Num instante, seguira-se um arrazoado de lamentações que, sem esperar mais perguntas e já um pouco mais calmo, o homem começara a contar o que lhe acontecera:

- Oh, amigo João, não é que hoje, nas primeiras horas da manhã, resolvi passar pela casa do povo para saber novidades da Previdência. Entretanto, ao chegar às proximidades da porta da entrada, reparei que estavam juntos vários amigos que eu já não via há algum tempo, estando com eles uns cavalheiros que eu não conhecia. Parei e saudei-os com um cumprimento de mão bem apertada; pois eu sempre me soube dar ao respeito, pensando sempre que, onde estiver um amigo, também nos merece consideração e respeito quem estiver com ele.

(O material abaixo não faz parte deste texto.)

(** The exit event returned, if any, and the rest of the state. *)
Definition serviceOne (w : W) (h : heap) (q : EventQueue) :
    res (option nat * W * heap * EventQueue) :=
  match eq_head q with
  | None => Err OutOfBounds
  | Some event =>
      he ← deref h event;
      h ← store h event (flags_clear Scheduled);
      '(h, q) ← match nextInBin he with
        | Some n =>
            h ← store h n (fun e => set_nextBin e (nextBin he));
            Ret (h, set_head q (Some n))
        | None => Ret (h, set_head q (nextBin he))
        end;
      e ← deref h event;
      '(stop, w, h, q) ← (if negb (squashed e) then
          let q := setCurTick q (ev_when e) in
          '(w, h, q) ← process event w h q;
          e ← deref h event;
          if isExitEvent e then
            _ ← cassert (negb (isSet (ev_flags e) AutoDelete) ||
                         negb (isSet (ev_flags e) IsMainQueue));
            Ret (Some event, w, h, q)
          else Ret (None, w, h, q)
        else
          h ← store h event (flags_clear Squashed);
          Ret (None, w, h, q));
      match stop with
      | Some x => Ret (Some x, w, h, q)
      | None =>
          e ← deref h event;
          h ← (if isSet (ev_flags e) AutoDelete && negb (scheduled e) then free h event
               else Ret h);
          Ret (None, w, h, q)
      end
  end.

Fixpoint serviceEvents (fuel : nat) (when : Z) (w : W) (h : heap) (q : EventQueue) :
    res (W * heap * EventQueue) :=
  if eq_empty q then Ret (w, h, setCurTick q when)
  else
    t ← nextTick h q;
    if when <? t then Ret (w, h, setCurTick q when)
    else
      match fuel with
      | O => Err OutOfFuel
      | S fuel => '(_, w, h, q) ← serviceOne w h q; serviceEvents fuel when w h q
      end.

(** [doSimLoop] without asynchronous signals: the exit event it returns. *)
Fixpoint sim_loop (fuel : nat) (w : W) (h : heap) (q : EventQueue) :
    res (nat * W * heap * EventQueue) :=
  _ ← cassert (negb (eq_empty q));
  t ← nextTick h q;
  _ ← cassert (eq_curTick q <=? t);
  '(stop, w, h, q) ← serviceOne w h q;
  match stop with
  | Some x => Ret (x, w, h, q)
  | None =>
      match fuel with
      | O => Err OutOfFuel
      | S fuel => sim_loop fuel w h q
      end
  end.

Definition doSimLoop (fuel : nat) (w : W) (h : heap) (q : EventQueue) :
    res (nat * W * heap * EventQueue) :=
  '(h, q) ← handleAsyncInsertions true h q;
  sim_loop fuel w h q.
End service.

(** ** [debugVerify] *)

(** One bin from [p] on: the tick, the priority and the events seen so far, or
    [None] when the check fails. *)
Fixpoint verify_bin (h : heap) (fuel : nat) (p : option nat) (time pri : Z) (seen : list nat) :
    res (option (Z * Z * list nat)) :=
  match p with
  | None => Ret (Some (time, pri, seen))
  | Some x =>
      e ← deref h x;
      if ev_when e <? time then Ret None
      else if (ev_when e =? time) && (ev_priority e <? pri) then Ret None
      else if bool_decide (x ∈ seen) then Ret None
      else
        match fuel with
        | O => Err OutOfFuel
        | S fuel => verify_bin h fuel (nextInBin e) (ev_when e) (ev_priority e) (x :: seen)
        end
  end.

Fixpoint verify_bins (h : heap) (fuel : nat) (p : option nat) (time pri : Z) (seen : list nat) :
    res bool :=
  match p with
  | None => Ret true
  | Some x =>
      r ← verify_bin h (size h) (Some x) time pri seen;
      match r with
      | None => Ret false
      | Some (time, pri, seen) =>
          e ← deref h x;
          match fuel with
          | O => Err OutOfFuel
          | S fuel => verify_bins h fuel (nextBin e) time pri seen
          end
      end
  end.

Definition debugVerify (h : heap) (q : EventQueue) : res bool :=
  verify_bins h (size h) (eq_head q) 0 0 [].

Definition replaceHead (q : EventQueue) (s : option nat) : EventQueue * option nat :=
  (set_head q s, eq_head q).

(** ** [Event::unserialize]: the state of an event from a checkpoint *)
Definition unserialize (parallel isCurrent : bool) (h : heap) (q : EventQueue) (event : nat)
    (when pri flags : Z) : res (heap * EventQueue) :=
  e ← deref h event;
  '(h, q) ← (if scheduled e then deschedule parallel isCurrent h q event else Ret (h, q));
  e ← deref h event;
  _ ← cassert (initialized e);
  let f := Z.lor flags Initialized in
  let wasScheduled := isSet f Scheduled && negb (isSet f Squashed) in
  let f := Z.land f (wnot 16 (Z.lor Squashed Scheduled)) in
  h ← store h event (fun e => mkEvent (nextBin e) (nextInBin e) when pri f (ev_queue e));
  if wasScheduled then schedule parallel isCurrent h q event when false else Ret (h, q).

(** ** The abstract queue: sorted bins *)

Record bin := mkBin { b_when : Z; b_pri : Z; b_top : nat; b_rest : list nat }.

Definition klt (w p w' p' : Z) : bool := (w <? w') || ((w =? w') && (p <? p')).
Definition bin_lt (a b : bin) : Prop := klt (b_when a) (b_pri a) (b_when b) (b_pri b) = true.

(** The events of the queue in the order in which they are serviced. *)
Definition bin_events (b : bin) : list nat := b_top b :: b_rest b.
Definition events (bs : list bin) : list nat := concat (bin_events <$> bs).

Fixpoint ins_bins (w p : Z) (x : nat) (bs : list bin) : list bin :=
  match bs with
  | [] => [mkBin w p x []]
  | b :: bs' =>
      if klt w p (b_when b) (b_pri b) then mkBin w p x [] :: bs
      else if klt (b_when b) (b_pri b) w p then b :: ins_bins w p x bs'
      else mkBin w p x (bin_events b) :: bs'
  end.

(** The bin without [x], if anything is left. *)
Definition rem_bin (x : nat) (b : bin) : option bin :=
  if bool_decide (x = b_top b) then
    match b_rest b with
    | [] => None
    | y :: l => Some (mkBin (b_when b) (b_pri b) y l)
    end
  else Some (mkBin (b_when b) (b_pri b) (b_top b) (filter (.≠ x) (b_rest b))).

Fixpoint rem_bins (x : nat) (bs : list bin) : list bin :=
  match bs with
  | [] => []
  | b :: bs' =>
      if bool_decide (x ∈ bin_events b) then option_list (rem_bin x b) ++ bs'
      else b :: rem_bins x bs'
  end.

(** *** Representation *)

Fixpoint in_bin (h : heap) (w pr : Z) (p : option nat) (l : list nat) : Prop :=
  match l with
  | [] => p = None
  | x :: l => p = Some x /\ exists e, h !! x = Some e /\ ev_when e = w /\ ev_priority e = pr /\
                in_bin h w pr (nextInBin e) l
  end.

Mas fique já a saber, amigo João, que embora seja com mágoa o que eu lhe digo, que antes eu tivesse sido malcriado e não tivesse parado nem cumprimentado ninguém; pois não me tinha incomodado ao ouvir certas palermices de cavalheiros que não sabem comportar-se nem ter respeito por ninguém.

Inquieto, tentara apanhar o fio da meada e interrogara sem hesitar:

- Mas, o que foi que esses cavalheiros disseram, que foi assim tão grave!?

- Eu explico melhor:

Um desses cavalheiros que falava com os meus amigos, cuja relação de amizade eu nem cheguei a descobrir, dizia ter aprendido muito na escola, principalmente quando estudara na Universidade.

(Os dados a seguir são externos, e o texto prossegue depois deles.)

(* ===== verification/CacheBlk.v ===== *)
(** * Cache blocks and associative sets: [mem/cache/blk.hh],
    [mem/cache/tags/cacheset.hh]

    A block carries its tag, its status bits and the load-locked records of
    the contexts that hold a reservation on it.  Blocks live in one array and
    are referred to by their index (a [nat] plays the role of the pointer); a
    set is the array of the pointers of its ways, in recency order. *)

From S2P Require Import Prelude Packet.
Local Open Scope Z_scope.

(** ** [class CacheBlk] *)

(** [enum CacheBlkStatusBits] *)
Definition BlkValid : Z := 0x01.
Definition BlkWritable : Z := 0x02.
Definition BlkReadable : Z := 0x04.
Definition BlkDirty : Z := 0x08.
Definition BlkReferenced : Z := 0x10.
Definition BlkHWPrefetched : Z := 0x20.
Definition BlkSecure : Z := 0x40.

(** [class Lock] *)
Record Lock := mkLock {
  lock_contextId : Z;
  lowAddr : Z;
  highAddr : Z
}.

Record CacheBlk := mkCacheBlk {
  task_id : Z;
  asid : Z;
  tag : Z;
  data : Z;            (* offset of the block's bytes in the data array *)
  blk_size : Z;
  status : Z;
  whenReady : Z;
  blk_set : Z;
  isTouched : bool;
  refCount : Z;
  srcMasterId : Z;
  tickInserted : Z;
  tag_refcount : Z;
  lockList : list Lock
}.

(** The default constructor does not initialise [tag_refcount]: its value is
    the argument. *)
Definition CacheBlk_new (uninit : Z) : CacheBlk :=
  mkCacheBlk TaskId_Unknown (-1) 0 0 0 0 0 (-1) false 0 invldMasterId 0 uninit [].

(** Field updates. *)
Definition with_status (b : CacheBlk) (x : Z) : CacheBlk :=
  mkCacheBlk (task_id b) (asid b) (tag b) (data b) (blk_size b) x (whenReady b)
    (blk_set b) (isTouched b) (refCount b) (srcMasterId b) (tickInserted b)
    (tag_refcount b) (lockList b).
Definition with_locks (b : CacheBlk) (x : list Lock) : CacheBlk :=
  mkCacheBlk (task_id b) (asid b) (tag b) (data b) (blk_size b) (status b)
    (whenReady b) (blk_set b) (isTouched b) (refCount b) (srcMasterId b)
    (tickInserted b) (tag_refcount b) x.
Definition with_touched (b : CacheBlk) (x : bool) : CacheBlk :=
  mkCacheBlk (task_id b) (asid b) (tag b) (data b) (blk_size b) (status b)
    (whenReady b) (blk_set b) x (refCount b) (srcMasterId b)
    (tickInserted b) (tag_refcount b) (lockList b).
Definition with_refCount (b : CacheBlk) (x : Z) : CacheBlk :=
  mkCacheBlk (task_id b) (asid b) (tag b) (data b) (blk_size b) (status b)
    (whenReady b) (blk_set b) (isTouched b) x (srcMasterId b)
    (tickInserted b) (tag_refcount b) (lockList b).
Definition with_tag (b : CacheBlk) (x : Z) : CacheBlk :=
  mkCacheBlk (task_id b) (asid b) x (data b) (blk_size b) (status b)
    (whenReady b) (blk_set b) (isTouched b) (refCount b) (srcMasterId b)
    (tickInserted b) (tag_refcount b) (lockList b).
Definition with_owner (b : CacheBlk) (master task tick : Z) : CacheBlk :=
  mkCacheBlk task (asid b) (tag b) (data b) (blk_size b) (status b)
    (whenReady b) (blk_set b) (isTouched b) (refCount b) master
    tick (tag_refcount b) (lockList b).
Definition with_tag_refcount (b : CacheBlk) (x : Z) : CacheBlk :=
  mkCacheBlk (task_id b) (asid b) (tag b) (data b) (blk_size b) (status b)
    (whenReady b) (blk_set b) (isTouched b) (refCount b) (srcMasterId b)
    (tickInserted b) x (lockList b).

Definition isWritable (b : CacheBlk) : bool :=
  let needed_bits := Z.lor BlkWritable BlkValid in
  Z.land (status b) needed_bits =? needed_bits.

Definition isReadable (b : CacheBlk) : bool :=
  let needed_bits := Z.lor BlkReadable BlkValid in
  Z.land (status b) needed_bits =? needed_bits.

Definition isValid (b : CacheBlk) : bool := negb (Z.land (status b) BlkValid =? 0).

Definition isDirty (b : CacheBlk) : bool := negb (Z.land (status b) BlkDirty =? 0).

Definition isReferenced (b : CacheBlk) : bool :=
  negb (Z.land (status b) BlkReferenced =? 0).

Definition wasPrefetched (b : CacheBlk) : bool :=
  negb (Z.land (status b) BlkHWPrefetched =? 0).

Definition isSecure (b : CacheBlk) : bool := negb (Z.land (status b) BlkSecure =? 0).

(** The MOESI letter that [print()] computes from the state bits. *)
Inductive moesi := MOESI_M | MOESI_O | MOESI_E | MOESI_S | MOESI_I | MOESI_T.

Definition print_state (b : CacheBlk) : moesi :=
  match isWritable b, isDirty b, isValid b with
  | true, true, true => MOESI_M
  | false, true, true => MOESI_O
  | true, false, true => MOESI_E
  | false, false, true => MOESI_S
  | false, false, false => MOESI_I
  | _, _, _ => MOESI_T
  end.

(** *** Load-locked records *)

Definition Lock_of (req : Request) : Lock :=
  mkLock (req_contextId req) (req_paddr req)
    (u64 (u64 (req_paddr req + req_size req) - 1)).

Definition matchesContext (l : Lock) (req : Request) : bool :=
  let req_low := req_paddr req in
  let req_high := u64 (u64 (req_low + req_size req) - 1) in
  (lock_contextId l =? req_contextId req) && (lowAddr l <=? req_low)
  && (req_high <=? highAddr l).

Definition overlapping (l : Lock) (req : Request) : bool :=
  let req_low := req_paddr req in
  let req_high := u64 (u64 (req_low + req_size req) - 1) in
  (req_low <=? highAddr l) && (lowAddr l <=? req_high).

Definition trackLoadLocked (b : CacheBlk) (pkt : Packet) : res CacheBlk :=
  _ ← cassert (pkt_isLLSC pkt);
  Ret (with_locks b (Lock_of (pkt_req pkt) :: lockList b)).

(** The erasing loop of [clearLoadLocks(req)]. *)
Fixpoint clearLocks_loop (locks : list Lock) (req : Request) : list Lock :=
  match locks with
  | [] => []
  | l :: locks =>
      if overlapping l req then clearLocks_loop locks req
      else l :: clearLocks_loop locks req
  end.

Definition clearLoadLocks (b : CacheBlk) (req : option Request) : CacheBlk :=
  match req with
  | None => with_locks b []
  | Some req => with_locks b (clearLocks_loop (lockList b) req)
  end.

Definition CacheBlk_invalidate (b : CacheBlk) : CacheBlk :=
  clearLoadLocks (with_touched (with_status b 0) false) None.

(** [checkWrite]: whether the write proceeds, the block and the request
    afterwards. *)
Definition checkWrite (b : CacheBlk) (pkt : Packet) : bool * CacheBlk * Request :=
  let req := pkt_req pkt in
  if pkt_isLLSC pkt then
    let success := existsb (fun l => matchesContext l req) (lockList b) in
    let req := setExtraData req (if success then 1 else 0) in
    (success, clearLoadLocks b (Some req), req)
  else (true, clearLoadLocks b (Some req), req).

(** ** [class CacheSet] *)

Record CacheSet := mkCacheSet {
  set_assoc : nat;
  set_blks : list nat    (* [Blktype **blks]: pointers to blocks *)
}.

Definition with_blks (s : CacheSet) (b : list nat) : CacheSet :=
  mkCacheSet (set_assoc s) b.

Section cache_set.
(** The block array the pointers refer to. *)
Context (mem : list CacheBlk).

(** [findBlk]: the block found, and [way_id]. *)
Fixpoint findBlk_loop (blks : list nat) (tg : Z) (is_secure : bool) (fuel i assoc : nat) :
    res (option nat * nat) :=
  match fuel with
  | O => Ret (None, assoc)
  | S fuel =>
      p ← vread blks i;
      b ← vread mem p;
      if (tag b =? tg) && isValid b && Bool.eqb (isSecure b) is_secure
      then Ret (Some p, i)
      else findBlk_loop blks tg is_secure fuel (S i) assoc
  end.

Porém, a certa altura da conversa, começou a dizer que a maior parte das pessoas era ignorante e que na nossa aldeia também não havia ninguém que soubesse pensar.

Quando ouvi esta blasfémia, para não ficar como os meus amigos em silêncio e dar azo ao dito de que "quem cala consente", intervim imediatamente:

- Ora, ora... eu não sei a quem é que o cavalheiro quer chegar com esse tipo de conversa! Mas essa de dizer que na nossa aldeia são todos uns ignorantes e ninguém sabe pensar, é que eu não lhe admito, e se os meus amigos não se importam da desonra com as palavras, isso é lá com eles, mas comigo, isso é que não!..

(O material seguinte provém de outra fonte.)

(* ===== verification/SatCounter.v ===== *)
(** * Counters of the adaptive replacement policies:
    [mem/cache/tags/sat_counter.hh], [sdp_counter.hh], [psel.hh], [psel.cc] and
    [set_sample.hh]

    Saturating counters, the conservative counter with its hysteresis state
    machine, the stack-distance histograms, the policy selector of set duelling
    and the identification of sampled sets.  Files and plots written by these
    classes are not modelled; the samples handed to the statistics are. *)

From S2P Require Import Prelude.
Local Open Scope Z_scope.

(** ** [SaturatingCounter] *)

Record SaturatingCounter := mkSaturatingCounter {
  sc_max : Z;
  sc_counter : Z;
  sc_start : Z
}.

Definition sc_with (c : SaturatingCounter) (x : Z) : SaturatingCounter :=
  mkSaturatingCounter (sc_max c) x (sc_start c).

(** [check_set(n)] tests the current counter, not [n]. *)
Definition SC_check_set (c : SaturatingCounter) (n : Z) : SaturatingCounter :=
  if sc_max c <? sc_counter c then sc_with c (sc_max c) else sc_with c n.

(** The constructor does not initialise [counter] before [check_set] reads it:
    [uninit] is what memory held. *)
Definition SC_new (uninit max start : Z) : SaturatingCounter :=
  SC_check_set (mkSaturatingCounter max uninit start) start.

Definition SC_increment (c : SaturatingCounter) (n : Z) : SaturatingCounter :=
  if sc_counter c <=? u32 (sc_max c - n)
  then sc_with c (u32 (sc_counter c + n))
  else sc_with c (sc_max c).

Definition SC_decrement (c : SaturatingCounter) (n : Z) : SaturatingCounter :=
  if n <=? sc_counter c
  then sc_with c (u32 (sc_counter c - n))
  else sc_with c 0.

Definition SC_reset (c : SaturatingCounter) : SaturatingCounter := sc_with c (sc_start c).

Definition SC_isMax (c : SaturatingCounter) : bool := sc_counter c =? sc_max c.
Definition SC_isMin (c : SaturatingCounter) : bool := sc_counter c =? 0.

(** [operator++(int)]: the copy it returns is built by the constructor. *)
Definition SC_postinc (uninit : Z) (c : SaturatingCounter) :
    SaturatingCounter * SaturatingCounter :=
  (SC_increment c 1, SC_new uninit (sc_max c) (sc_counter c)).

Definition SC_postdec (uninit : Z) (c : SaturatingCounter) :
    SaturatingCounter * SaturatingCounter :=
  (SC_decrement c 1, SC_new uninit (sc_max c) (sc_counter c)).

(** ** [ConservativeStateMachine] and [ConservativeSaturatingCounter] *)

(** [ConservativeStateMachine::decrement] ignores its argument. *)
Definition CSM_decrement (c : SaturatingCounter) (n : Z) : SaturatingCounter := SC_reset c.

Record ConservativeCounter := mkConservativeCounter {
  cc_base : SaturatingCounter;
  cc_sm : SaturatingCounter
}.

Definition CC_new (uninit uninit_sm max state_max start state_start : Z) :
    ConservativeCounter :=
  mkConservativeCounter (SC_new uninit max start) (SC_new uninit_sm state_max state_start).

(** [sm++] increments the state machine by one. *)
Definition CC_increment (c : ConservativeCounter) (n : Z) : ConservativeCounter :=
  let sm := SC_increment (cc_sm c) 1 in
  mkConservativeCounter
    (if SC_isMax sm then SC_increment (cc_base c) n else cc_base c) sm.

(** [sm--] dispatches to the state machine's own [decrement]. *)
Definition CC_decrement (c : ConservativeCounter) (n : Z) : ConservativeCounter :=
  let sm := CSM_decrement (cc_sm c) 1 in
  mkConservativeCounter
    (if SC_isMin sm then SC_decrement (cc_base c) n else cc_base c) sm.

(** The conversion to [unsigned int]. *)
Definition CC_value (c : ConservativeCounter) : Z := sc_counter (cc_base c).

(** ** [StackDistanceCounter] and [StackDistanceCounterArray] *)

Record StackDistanceCounter := mkStackDistanceCounter {
  sd_counter : list Z;
  sd_assoc : nat
}.

Definition SD_new (assoc : nat) : StackDistanceCounter :=
  mkStackDistanceCounter (replicate assoc 0) assoc.

Definition SD_sample (s : StackDistanceCounter) (lrustate : nat) : res StackDistanceCounter :=
  _ ← cassert (lrustate <? sd_assoc s)%nat;
  x ← vread (sd_counter s) lrustate;
  l ← vwrite (sd_counter s) lrustate (u64 (x + 1));
  Ret (mkStackDistanceCounter l (sd_assoc s)).

Definition SD_get (s : StackDistanceCounter) (lrustate : nat) : res Z :=
  _ ← cassert (lrustate <? sd_assoc s)%nat;
  vread (sd_counter s) lrustate.

(** The loop of [reset()]. *)
Fixpoint SD_reset_loop (l : list Z) (fuel i : nat) : res (list Z) :=
  match fuel with
  | O => Ret l
  | S fuel => l ← vwrite l i 0; SD_reset_loop l fuel (S i)
  end.

Definition SD_reset (s : StackDistanceCounter) : res StackDistanceCounter :=
  l ← SD_reset_loop (sd_counter s) (sd_assoc s) 0;
  Ret (mkStackDistanceCounter l (sd_assoc s)).

Record StackDistanceCounterArray := mkStackDistanceCounterArray {
  sda_array : list StackDistanceCounter;
  sda_size : Z
}.

Definition SDA_new (assoc : nat) (array_size : Z) : StackDistanceCounterArray :=
  mkStackDistanceCounterArray (replicate (Z.to_nat array_size) (SD_new assoc)) array_size.

(** The index is unsigned, so only the upper clamp can act. *)
Definition SDA_sample (s : StackDistanceCounterArray) (index : Z) (lrustate : nat) :
    res StackDistanceCounterArray :=
  let last := u32 (sda_size s - 1) in
  let i := if index <? 0 then 0 else if last <? index then last else index in
  _ ← cassert (i <? sda_size s);
  c ← vread (sda_array s) (Z.to_nat i);
  c ← SD_sample c lrustate;
  l ← vwrite (sda_array s) (Z.to_nat i) c;
  Ret (mkStackDistanceCounterArray l (sda_size s)).

(** ** [PolicySelector] *)

Record PolicySelector := mkPolicySelector {
  psel_counter : Z;
  psel_max : Z;
  psel_nbit : Z;
  psel_sampled : Z;
  psel_dist : list (Z * Z)   (* samples of valueDist: value and duration, latest first *)
}.

(** [pow(2, nbit) - 1] is converted to [unsigned]. *)
Definition PSEL_new (uninit_sampled nbit : Z) : res PolicySelector :=
  if 32 <? nbit then Err BadConversion
  else let m := 2 ^ nbit - 1 in Ret (mkPolicySelector (m / 2) m nbit uninit_sampled []).

Definition PSEL_sampleCounter (p : PolicySelector) (now : Z) : PolicySelector :=
  mkPolicySelector (psel_counter p) (psel_max p) (psel_nbit p) now
    ((psel_counter p, u64 (now - psel_sampled p)) :: psel_dist p).

Definition psel_with (p : PolicySelector) (x : Z) : PolicySelector :=
  mkPolicySelector x (psel_max p) (psel_nbit p) (psel_sampled p) (psel_dist p).

Definition PSEL_increment (p : PolicySelector) (now : Z) : PolicySelector :=
  let p := PSEL_sampleCounter p now in
  psel_with p (if psel_counter p <? psel_max p then u32 (psel_counter p + 1) else psel_max p).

E sabe, meu amigo Pedro, que aquele cavalheiro, não se sentindo completamente satisfeito com a ofensa que já tinha feito a todos nós, voltou-se diretamente para mim e de rajada, vociferou:

- Mas você acha que sabe pensar? Você nem sequer sabe correr, quanto mais pensar!...

A remoer estas palavras indesejáveis, amansara lentamente a expressão num certo lamento moral:

- Oh, amigo João, mas para que é que eu parei no caminho e não segui a direito. Parei para respeitar com cordialidade as pessoas e afinal acabei por ouvir aquele palerma a passar-nos um atestado de ignorantes e de atrasados mentais.

Entretanto, com o eco deste lamento produzira-se um ambiente propício à compreensão da expressão que causara tanta perturbação e discordância.

- Olhe que se calhar não será tanto assim, amigo Pedro: Ao que parece essa pessoa não teve intenção de o magoar e muito menos de o julgar incapaz. É verdade que poderia ter sido mais explícito, mas decerto que ele não se estava a referir a nada do valor mental e muito menos a qualquer perturbação.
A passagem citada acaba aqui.